- **Problem description**: Look for the word "Type" in the entries and copy each line where it appears.

- **Dataset records**:
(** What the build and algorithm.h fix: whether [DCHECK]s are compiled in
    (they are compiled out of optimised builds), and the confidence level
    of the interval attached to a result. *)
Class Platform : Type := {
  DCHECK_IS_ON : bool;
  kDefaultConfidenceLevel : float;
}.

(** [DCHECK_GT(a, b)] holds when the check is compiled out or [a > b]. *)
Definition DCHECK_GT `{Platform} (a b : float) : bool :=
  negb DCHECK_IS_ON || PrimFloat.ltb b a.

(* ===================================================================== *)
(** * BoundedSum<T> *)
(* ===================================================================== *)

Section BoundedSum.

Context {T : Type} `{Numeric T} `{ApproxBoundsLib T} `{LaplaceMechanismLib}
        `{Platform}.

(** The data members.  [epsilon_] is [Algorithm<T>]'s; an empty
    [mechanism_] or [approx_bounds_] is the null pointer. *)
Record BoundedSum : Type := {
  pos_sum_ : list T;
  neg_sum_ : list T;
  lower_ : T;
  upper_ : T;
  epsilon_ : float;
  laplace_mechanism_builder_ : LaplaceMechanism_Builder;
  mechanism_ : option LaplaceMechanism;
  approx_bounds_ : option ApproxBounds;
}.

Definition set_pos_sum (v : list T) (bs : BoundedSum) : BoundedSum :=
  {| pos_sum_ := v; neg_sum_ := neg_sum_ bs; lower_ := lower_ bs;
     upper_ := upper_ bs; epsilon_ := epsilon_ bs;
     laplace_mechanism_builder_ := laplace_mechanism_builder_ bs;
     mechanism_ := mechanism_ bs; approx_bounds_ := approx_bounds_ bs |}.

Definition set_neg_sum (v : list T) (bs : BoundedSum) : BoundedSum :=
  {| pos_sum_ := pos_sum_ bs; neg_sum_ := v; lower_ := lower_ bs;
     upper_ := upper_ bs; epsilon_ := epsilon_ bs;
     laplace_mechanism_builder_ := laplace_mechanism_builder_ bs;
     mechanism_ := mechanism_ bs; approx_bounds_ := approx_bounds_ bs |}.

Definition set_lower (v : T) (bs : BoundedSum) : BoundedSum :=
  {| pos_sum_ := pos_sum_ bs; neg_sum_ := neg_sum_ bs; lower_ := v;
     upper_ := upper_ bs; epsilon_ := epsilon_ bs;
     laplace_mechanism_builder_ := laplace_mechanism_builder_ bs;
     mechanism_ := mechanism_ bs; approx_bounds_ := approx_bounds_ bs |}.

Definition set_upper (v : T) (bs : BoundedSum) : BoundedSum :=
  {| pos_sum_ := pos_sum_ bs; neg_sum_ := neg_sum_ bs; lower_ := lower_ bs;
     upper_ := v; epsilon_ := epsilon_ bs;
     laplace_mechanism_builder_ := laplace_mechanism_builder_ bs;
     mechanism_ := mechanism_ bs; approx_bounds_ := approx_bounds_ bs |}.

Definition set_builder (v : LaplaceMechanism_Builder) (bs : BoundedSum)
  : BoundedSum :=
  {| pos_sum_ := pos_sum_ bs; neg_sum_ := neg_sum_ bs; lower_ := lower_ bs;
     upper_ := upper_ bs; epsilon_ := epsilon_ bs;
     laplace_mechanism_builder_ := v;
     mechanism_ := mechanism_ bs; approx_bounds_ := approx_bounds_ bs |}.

- **Answer below**:
Class Platform : Type := {
Context {T : Type} `{Numeric T} `{ApproxBoundsLib T} `{LaplaceMechanismLib}
Record BoundedSum : Type := {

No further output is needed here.